= Timeline of the Islamic State (2019) =

This is a timeline of incidents involving the Islamic State movement in 2019.

== Timeline ==
=== January 2019 ===
- On January 27, two bombs exploded at the Roman Catholic Cathedral of Our Lady of Mount Carmel in Jolo, Sulu, in the Philippines. Twenty people were killed and 102 others injured. The 2019 Jolo Cathedral bombings were done by Abu Sayyaf Group (ASG), with IS officially calling the group as the Islamic State – East Asia Province.

=== March 2019 ===
- In March 2019, the Islamic State were declared "defeated" in Iraq and Syria by their opponents.
- 15 March 2019 – An Australian terrorist killed 51 people in the Christchurch shooting, inspired by the antisemitic Great Replacement conspiracy theory and the death of an 11-year-old girl in an ISIS attack. The Christchurch attack featured in Islamic State propaganda with Abu Hassan al-Muhajir calling for attacks on the “nations of the Cross and the apostate” in retaliation for the attack.

=== August 2019 ===
- A suicide attack attributed to ISIS targeted Gaza Strip police. Three police officers were killed, all three victims were allegedly members of Hamas. Gaza's Security forces responded by arresting ten people whom they suspected were members of the cell who arranged the attack.

=== October 2019 ===
- On October 9, the United States took custody of two high-profile British members of IS previously held in Syria by Kurdish-led fighters of the Syrian Democratic Forces. US media reports identified the two as El Shafee Elsheikh and Alexanda Amon Kotey. The two were members of the 4-member execution squad dubbed "The Beatles" by the Western media. They are part of an extremely violent four-man cell that kidnapped and tortured foreigners, including journalists, at the height of IS's power in Syria and Iraq. A third member of the group named Mohammed Emwazi, the notorious Jihadi John was killed in a drone attack on 12 November 2015 and the fourth, Aine Lesley Davis is in prison in Turkey.
- On October 10, Indonesia's security minister Wiranto was injured after a stabbing attack perpetrated by Syahril Alamsyah, also known as Abu Rara, and his wife Fitri Andriana, both members of the banned Jamaah Ansharut Daulah (JAD), an IS-linked Indonesian terror group.
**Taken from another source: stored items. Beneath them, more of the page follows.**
(* ===== verification/Patterns.v ===== *)
(** * Signature rules

    [engine/internal/rules/patterns.go]: the signature file, the parts of a request that are
    scanned, raw and percent-decoded, and the rule that blocks on the first signature found.
    Regular expressions are the interface [Regexp]. *)

From S2P Require Import Prelude Utf8 GoText GoTime GoJson GoStruct Model.

(** ** Regular expressions *)

Class Regexp := {
  regex : Type;
  compile : string -> result regex;
  FindStringIndex : regex -> string -> option (Z * Z)
}.

(** A match is a range of the text. *)
Class RegexpLaws `{Regexp} : Prop := find_bounds re s i j :
  FindStringIndex re s = Some (i, j) -> 0 <= i <= j /\ j <= slen s.

(** ** Percent decoding: [url.QueryUnescape] *)

Fixpoint QueryUnescape (s : string) : option string :=
  match s with
  | EmptyString => Some EmptyString
  | String c s =>
      if Ascii.eqb c "%" then
        match s with
        | String a (String b s) =>
            match hex_val a, hex_val b with
            | Some x, Some y => String (bof (16 * x + y)) <$> QueryUnescape s
            | _, _ => None
            end
        | _ => None
        end
      else if Ascii.eqb c "+" then String " " <$> QueryUnescape s
      else String c <$> QueryUnescape s
  end.

(** ** The signature file *)

Section Patterns.
Context `{UnicodePrint} `{Regexp}.

Record Signature := MkSignature {
  sig_ID : string; sig_Pattern : string; sig_Description : string; sig_re : option regex
}.

Record SignatureSet := MkSignatureSet { SQLi : list Signature; XSS : list Signature }.

Definition decode_signature (v : gval) : option Signature :=
  as_struct (fun m =>
    id ← get_string "id" m;
    pattern ← get_string "pattern" m;
    description ← get_string "description" m;
    Some (MkSignature id pattern description None)) v.

Definition decode_set (v : gval) : option SignatureSet :=
  as_struct (fun m =>
    sqli ← get (as_slice decode_signature) [] "sqli" m;
    xss ← get (as_slice decode_signature) [] "xss" m;
    Some (MkSignatureSet sqli xss)) v.

(** [compileAll] from index [i]. *)
Fixpoint compile_from (i : Z) (signatures : list Signature) (source : string)
  : result (list Signature) :=
  match signatures with
  | [] => Ok []
  | s :: signatures =>
      if String.eqb (sig_ID s) EmptyString
      then Err ("rules: signature " +:+ itoa i +:+ " in " +:+ source +:+ " has no id")
      else
        match compile (sig_Pattern s) with
        | Err err => Err ("rules: signature " +:+ quote (sig_ID s) +:+ " in " +:+ source +:+ ": " +:+ err)
        | Ok re =>
            rest ← compile_from (i + 1) signatures source;
            Ok (MkSignature (sig_ID s) (sig_Pattern s) (sig_Description s) (Some re) :: rest)
        end
  end.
The same group carried out a series of attacks in Jakarta's business district known as the 2016 Jakarta attacks as well as bombings of churches known as the Surabaya bombings in 2018.
- On October 27, Abu Bakr al-Baghdadi, the Iraqi-born leader and self-declared Caliph of the Islamic State (IS), killed himself by detonating a suicide vest during the Barisha raid, conducted by the U.S. 75th Ranger Regiment and the U.S. Delta Force, in Syria's northwestern Idlib Province. The commander of the United States Central Command, General Kenneth F. McKenzie Jr., stated that al-Baghdadi also killed two children when he exploded his vest and was buried at sea after being offered Islamic funeral rites. On 31 October 2019, IS confirmed that Abu Bakr al-Baghdadi was dead,
- On October 31, less than a week after the Barisha raid leading to the death of Abu Bakr al-Baghdadi, Abu Ibrahim al-Hashimi al-Qurashi was elected by a shura council as the new caliph of IS, indicating that the group still considers itself a caliphate despite having lost all of its territory in Iraq and Syria, Al-Hashimi's appointment was supposedly done in accordance with the advice of al-Baghdadi, meaning the new emir was named as a successor by Baghdadi himself.

=== November 2019 ===
- On November 4, Turkish authorities said they had captured a sister of the dead IS leader Abu Bakr al-Baghdadi, Rasmiya Awad, in the northern Syrian town of Azaz. The authorities hope Awad may provide a trove of intelligence.
- On November 6, Turkish President Recep Tayyip Erdogan said Turkey had captured a wife of IS leader Abu Bakr al-Baghdadi, more than a week after Baghdadi killed himself during a raid by US special forces. Al-Baghdadi was known to have four wives, the maximum number one can have under Islamic law at one time.

=== December 2019 ===
- On 7 December, IS claimed the killing of Captain Mohammed Saleh Al Radfani in Aden, Yemen. He died from a gun wound and was a paramilitary security commander from the Security Belt Forces.